Static security analysis is the process of finding errors and security weaknesses in software through detailed analysis of source code. Static security analysis requires the full Intel® Parallel Studio XE product. The analysis itself is performed by the compiler; the results are viewed with the Intel® Inspector XE GUI. Analysis can be performed on one machine and the results viewed on another. In this case, only the compiler need be installed on the analysis machine. Both the compiler and Intel® Inspector XE must be installed, along with a valid Intel® Parallel Studio XE license, on the viewing machine.
Static security analysis finds a wide range of errors that could potentially be exploited by an attacker to defeat application security or cause the application to malfunction. Detected errors include buffer overflow, misuse of pointers and heap storage, unsafe or incorrect use of C/C++ or Fortran language features and libraries, and misuse of OpenMP* parallell programming constructs.
See the documentation for Intel® Inspector XE to learn more about the kinds of analysis performed by static security analysis and for details about how to use it.
Static security analysis requires that your code compile without serious errors using the Intel® Compiler.
Static security analysis is not supported on Mac OS* X systems.
Note
You can use source code analysis even if you do not plan to use the Intel compiler to build your production binaries. Similarly, you can use source code analysis for programs that will be run on a processor type not supported by the Intel Compiler.

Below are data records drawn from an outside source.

Lemma activeDate_assignment_valid_and_clamped_witness :
  ClampingAdapter (adapter := adapter) /\
  boundsValid sampleView /\
  (forall y,
     In y (pageYears
             (getYear (_activeDate (assigned sampleView (mk 2021 1 30)))))
     -> scanBounded 367 sampleView y) /\
  exists st' effs,
    set_activeDate 367 (mk 2021 1 30) sampleView = Some (tt, st', effs) /\
    _activeDate st'
    = clampDate (validOrToday (mk 2021 1 30)) (minDate sampleView)
        (maxDate sampleView) /\
    (deserialize (Some (mk 2021 1 30)) = None ->
     validOrToday (mk 2021 1 30) = today) /\
    (forall d, deserialize (Some (mk 2021 1 30)) = Some d ->
               isDateInstance d && isValid d = false ->
               validOrToday (mk 2021 1 30) = today) /\
    (forall d, deserialize (Some (mk 2021 1 30)) = Some d ->
               isDateInstance d && isValid d = true ->
               validOrToday (mk 2021 1 30) = d) /\
    minDate st' = minDate sampleView /\ maxDate st' = maxDate sampleView /\
    validDate (_activeDate st') /\
    (boundsOrdered (minDate sampleView) (maxDate sampleView) ->
     withinBounds (_activeDate st') (minDate st') (maxDate st')).
Proof.
  assert (Hb : boundsValid sampleView).
  { split; intros m Hm; injection Hm as <-; split; reflexivity. }
  split; [exact GregorianFacts.clamping|].
  split; [exact Hb|].
  split; [intros y _; apply GregorianFacts.scan_bounded|].
  apply (activeDate_assignment_valid_and_clamped sampleView 367 (mk 2021 1 30)).
  - exact GregorianFacts.clamping.
  - exact Hb.
  - intros y _. apply GregorianFacts.scan_bounded.
Defined.

(** C7 fails as stated: with [minDate] in 2020 and [maxDate] in 2010, the
    assignment of 15 June 2015 stores [minDate], which is after [maxDate]. *)
Lemma inverted_bounds_not_within :
  ~ storesWithinBounds 367 (mk 2015 5 15) invertedView.
Proof.
  intros Hclaim.
  specialize (Hclaim _ _ eq_refl). cbn in Hclaim.
  destruct Hclaim as [_ [_ Hhi]].
  specialize (Hhi _ eq_refl). vm_compute in Hhi. apply Hhi. reflexivity.
Qed.

(** C6, where the code departs from it. HOME on a date of the year -1, with
    no bounds, moves the active date to the year 0, and END to the year 23;
    the page of the year -1 runs from -24 to -1, so both keys leave it. *)
Theorem home_end_leave_page_of_negative_year :
  exists st1 st2 effs1 effs2,
    _handleCalendarBodyKeydown 367 (key 36) negativeView
    = Some (tt, st1, effs1) /\
    _handleCalendarBodyKeydown 367 (key 35) negativeView
    = Some (tt, st2, effs2) /\
    getYear (_activeDate st1) = 0 /\
    getYear (_activeDate st2) = 23 /\
    firstYearOfPage (getYear (_activeDate negativeView)) = -24 /\
    lastYearOfPage (getYear (_activeDate negativeView)) = -1 /\
    pageOf (getYear (_activeDate st1))
    <> pageOf (getYear (_activeDate negativeView)) /\
    pageOf (getYear (_activeDate st2))
    <> pageOf (getYear (_activeDate negativeView)).
Proof.
  do 4 eexists.
  split; [vm_compute; reflexivity|].
  split; [vm_compute; reflexivity|].
  repeat split; vm_compute; discriminate.
Qed.

(** *** Further runs *)

Lemma scan_bounded_page (st : MatMultiYearView date) :
  forall y, In y (pageYears (getYear (_activeDate st))) ->
            scanBounded 367 st y.
Proof. intros y _. apply GregorianFacts.scan_bounded. Qed.

Lemma init_sets_derived_years_only_witness :
  (forall y, In y (pageYears (getYear (_activeDate sampleView))) ->
             scanBounded 367 sampleView y) /\
  exists st',
    _init 367 sampleView = Some (tt, st', [MarkForCheck]) /\
    _todayYear st' = Some (getYear today) /\
    (forall d, _selected sampleView = Some d ->
               _selectedYear st' = Some (getYear d)) /\
    (_selected sampleView = None -> _selectedYear st' = None) /\
    _activeDate st' = _activeDate sampleView /\
    keepsInputs sampleView st'.
Proof.
  split; [apply scan_bounded_page|].
  apply (init_sets_derived_years_only sampleView 367).
  apply scan_bounded_page.
Defined.

Lemma generated_cell_label_and_range_witness :
  (forall y, In y (pageYears (getYear (_activeDate sampleView))) ->
             scanBounded 367 sampleView y) /\
  exists st',
    _init 367 sampleView = Some (tt, st', [MarkForCheck]) /\
    forall c, In c (concat (_years st')) ->
      displayValue c = getYearName (createDate (value c) 0 1) /\
      ariaLabel c = displayValue c /\
      range_start (range c) = createDate (value c) 0 1 /\
      range_end (range c) = createDate (value c) 11 31.
Proof.
  split; [apply scan_bounded_page|].
  apply (generated_cell_label_and_range sampleView 367).
  apply scan_bounded_page.
Defined.

Lemma active_cell_holds_active_year_witness :
  0 <= getYear (_activeDate sampleView) /\
  exists st',
    _init 367 sampleView = Some (tt, st', [MarkForCheck]) /\
    0 <= _getActiveCell st' < yearsPerPage /\
    nth (Z.to_nat (_getActiveCell st')) (gridYears (_years st')) 0
    = getYear (activeDate st').
Proof.
  split; [cbn; lia|].
  apply (active_cell_holds_active_year sampleView 367).
  - cbn. lia.
  - apply scan_bounded_page.
Defined.

Lemma negative_active_year_not_in_grid_witness :
  getYear (_activeDate negativeView) < 0 /\
  Z.rem (getYear (_activeDate negativeView)) yearsPerPage <> 0 /\
  exists st',
    _init 367 negativeView = Some (tt, st', [MarkForCheck]) /\
    _getActiveCell st' < 0 /\
    ~ In (getYear (activeDate st')) (gridYears (_years st')) /\
    forall y, In y (gridYears (_years st')) -> getYear (activeDate st') < y.
Proof.
  split; [cbn; lia|]. split; [cbn; discriminate|].
  apply (negative_active_year_not_in_grid negativeView 367).
  - cbn. lia.
  - cbn. discriminate.
  - apply scan_bounded_page.
Defined.

Lemma year_enabled_at_first_passing_day_witness :
  isDayOfYear 2020 59 /\
  onLeapDay (yearDay 2020 59) = true /\
  _shouldEnableYear 60 sampleView (Some 2020) = Some true.
Proof.
  assert (Hday : isDayOfYear 2020 59)
    by (apply isDayOfYear_check; vm_compute; reflexivity).
  split; [exact Hday|]. split; [vm_compute; reflexivity|].
  apply (year_enabled_at_first_passing_day sampleView onLeapDay 2020 59 60).
  - intros m Hm. injection Hm as <-. cbn. lia.
  - intros m Hm. injection Hm as <-. cbn. lia.
  - reflexivity.
  - exact Hday.
  - vm_compute. reflexivity.
  - lia.
Defined.

Lemma generatedView_current : gridCurrent 367 generatedView.
Proof.
  exists (initialized 367 generatedView), [MarkForCheck].
  split; [apply init_runs; apply scan_bounded_page | reflexivity].
Qed.

Lemma assignment_keeps_grid_current_witness :
  gridCurrent 367 generatedView /\
  exists st' effs,
    set_activeDate 367 (mk 2030 5 1) generatedView = Some (tt, st', effs) /\
    gridCurrent 367 st'.
Proof.
  split; [exact generatedView_current|].
  apply (assignment_keeps_grid_current generatedView 367 (mk 2030 5 1)).
  - exact generatedView_current.
  - cbn. lia.
  - cbn. lia.
  - intros y. apply GregorianFacts.scan_bounded.
Defined.

Lemma recognized_key_focuses_and_prevents_default_witness :
  recognized (keyCode (key 38)) = true /\
  exists st' before,
    _handleCalendarBodyKeydown 367 (key 38) sampleView
    = Some (tt, st', before ++ [FocusActiveCell; PreventDefault]) /\
    ~ In FocusActiveCell before /\ ~ In PreventDefault before.
Proof.
  split; [reflexivity|].
  apply (recognized_key_focuses_and_prevents_default sampleView 367 (key 38)).
  - reflexivity.
  - intros y. apply GregorianFacts.scan_bounded.
Defined.

Lemma keydown_keeps_inputs_witness :
  (forall y, scanBounded 367 sampleView y) /\
  exists st' effs,
    _handleCalendarBodyKeydown 367 (key 34) sampleView
    = Some (tt, st', effs) /\
    keepsInputs sampleView st' /\
    (boundsValid sampleView -> boundsValid st').
Proof.
  split; [intros y; apply GregorianFacts.scan_bounded|].
  apply (keydown_keeps_inputs sampleView 367 (key 34)).
  intros y. apply GregorianFacts.scan_bounded.
Defined.

Lemma commit_key_selects_active_year_witness :
  compareDate (_activeDate sampleView) (_activeDate sampleView) = 0 /\
  _handleCalendarBodyKeydown 0 (key 32) sampleView =
  Some (tt, sampleView,
        [YearSelected (mk 2023 0 1); SelectedChange (mk 2023 1 3);
         FocusActiveCell; PreventDefault]).
Proof.
  split; [reflexivity|].
  refine (commit_key_selects_active_year sampleView 0 (key 32)
            (or_intror eq_refl) _ _ _ _ _ _ _ _ eq_refl);
    cbn; discriminate.
Defined.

How Static Security Analysis Works
The Compiler performs the requested analysis by operating in a special mode. In this mode, the compiler dedicates more time to analysis and bypasses the instruction generation process entirely. This allows it to find errors that go undetected during ordinary compilation.
Static security analysis first processes each source file individually, producing a pseudo object module. To avoid destroying your real object modules, keep the pseudo object modules generated during static analysis separate from the real object modules.
The analysis results are produced in the link step. This is similar to how Inter Procedural Optimization (IPO) operates, where the final instructions are generated only at the link step. This allows static security analysis to find errors that span procedure and file boundaries. This implies that you have to invoke the link step with the compiler, not by invoking the linker directly.
Static Security Analysis Recommendations
Static security analysis is most effective on a complete program; this is because some problems can only be detected by analyzing interactions across source files. You can perform static security analysis on partial programs or even on single files simply by linking fewer modules. However, doing this may hide some problems that would be uncovered on whole program analysis.
If you use static security analysis on projects that build and link against libraries, analyze a library before analyzing projects that link against that library. When you analyze a project that links against an analyzed library, the modules of the library participate fully in the analysis, as if the library sources were part of the application.
Analyzing a library by itself diagnoses problems only within that library. The pseudo object modules produced during the compilation step can be combined into a static link library using the standard librarian utility. When you analyze a dynamic library, a static library is produced during the link step in place of the usual export library. Linking against an unanalyzed library is permitted; however, the sources of an unanalyzed library do not participate in the analysis.